Repeat the data verbatim.

Saved entries
- - - -

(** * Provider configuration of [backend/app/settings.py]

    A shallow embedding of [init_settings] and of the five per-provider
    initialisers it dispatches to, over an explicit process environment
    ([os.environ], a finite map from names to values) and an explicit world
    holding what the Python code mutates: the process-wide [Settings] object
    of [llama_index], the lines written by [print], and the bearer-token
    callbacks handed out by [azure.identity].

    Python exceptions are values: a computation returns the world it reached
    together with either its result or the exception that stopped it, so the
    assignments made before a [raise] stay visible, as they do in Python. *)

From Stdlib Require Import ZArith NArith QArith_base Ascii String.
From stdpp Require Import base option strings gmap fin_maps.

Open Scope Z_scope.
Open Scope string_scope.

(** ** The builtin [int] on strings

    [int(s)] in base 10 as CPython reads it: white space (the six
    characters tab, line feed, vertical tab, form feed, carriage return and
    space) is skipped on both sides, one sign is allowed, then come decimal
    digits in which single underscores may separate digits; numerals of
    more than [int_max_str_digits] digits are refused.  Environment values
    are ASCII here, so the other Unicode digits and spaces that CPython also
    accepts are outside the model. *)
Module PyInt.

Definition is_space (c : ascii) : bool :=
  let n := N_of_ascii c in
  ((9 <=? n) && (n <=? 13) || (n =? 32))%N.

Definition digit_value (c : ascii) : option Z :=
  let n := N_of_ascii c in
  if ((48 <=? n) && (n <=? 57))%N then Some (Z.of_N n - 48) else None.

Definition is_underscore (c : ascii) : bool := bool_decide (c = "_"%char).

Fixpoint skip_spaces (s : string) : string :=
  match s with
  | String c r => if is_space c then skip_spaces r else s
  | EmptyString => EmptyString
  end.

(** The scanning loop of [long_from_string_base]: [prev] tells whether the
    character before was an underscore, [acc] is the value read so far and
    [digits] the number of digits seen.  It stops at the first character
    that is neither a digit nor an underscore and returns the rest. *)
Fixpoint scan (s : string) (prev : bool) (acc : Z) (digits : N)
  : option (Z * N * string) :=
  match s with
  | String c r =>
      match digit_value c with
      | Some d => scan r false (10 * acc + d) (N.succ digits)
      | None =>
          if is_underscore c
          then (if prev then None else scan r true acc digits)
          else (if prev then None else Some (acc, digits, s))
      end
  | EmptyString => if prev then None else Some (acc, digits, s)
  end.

- - - -

FINISHED EXERCISE.
(** * Provider configuration of [backend/app/settings.py]

    A shallow embedding of [init_settings] and of the five per-provider
    initialisers it dispatches to, over an explicit process environment
    ([os.environ], a finite map from names to values) and an explicit world
    holding what the Python code mutates: the process-wide [Settings] object
    of [llama_index], the lines written by [print], and the bearer-token
    callbacks handed out by [azure.identity].

    Python exceptions are values: a computation returns the world it reached
    together with either its result or the exception that stopped it, so the
    assignments made before a [raise] stay visible, as they do in Python. *)

From Stdlib Require Import ZArith NArith QArith_base Ascii String.
From stdpp Require Import base option strings gmap fin_maps.

Open Scope Z_scope.
Open Scope string_scope.

(** ** The builtin [int] on strings

    [int(s)] in base 10 as CPython reads it: white space (the six
    characters tab, line feed, vertical tab, form feed, carriage return and
    space) is skipped on both sides, one sign is allowed, then come decimal
    digits in which single underscores may separate digits; numerals of
    more than [int_max_str_digits] digits are refused.  Environment values
    are ASCII here, so the other Unicode digits and spaces that CPython also
    accepts are outside the model. *)
Module PyInt.

Definition is_space (c : ascii) : bool :=
  let n := N_of_ascii c in
  ((9 <=? n) && (n <=? 13) || (n =? 32))%N.

Definition digit_value (c : ascii) : option Z :=
  let n := N_of_ascii c in
  if ((48 <=? n) && (n <=? 57))%N then Some (Z.of_N n - 48) else None.

Definition is_underscore (c : ascii) : bool := bool_decide (c = "_"%char).

Fixpoint skip_spaces (s : string) : string :=
  match s with
  | String c r => if is_space c then skip_spaces r else s
  | EmptyString => EmptyString
  end.

(** The scanning loop of [long_from_string_base]: [prev] tells whether the
    character before was an underscore, [acc] is the value read so far and
    [digits] the number of digits seen.  It stops at the first character
    that is neither a digit nor an underscore and returns the rest. *)
Fixpoint scan (s : string) (prev : bool) (acc : Z) (digits : N)
  : option (Z * N * string) :=
  match s with
  | String c r =>
      match digit_value c with
      | Some d => scan r false (10 * acc + d) (N.succ digits)
      | None =>
          if is_underscore c
          then (if prev then None else scan r true acc digits)
          else (if prev then None else Some (acc, digits, s))
      end
  | EmptyString => if prev then None else Some (acc, digits, s)
  end.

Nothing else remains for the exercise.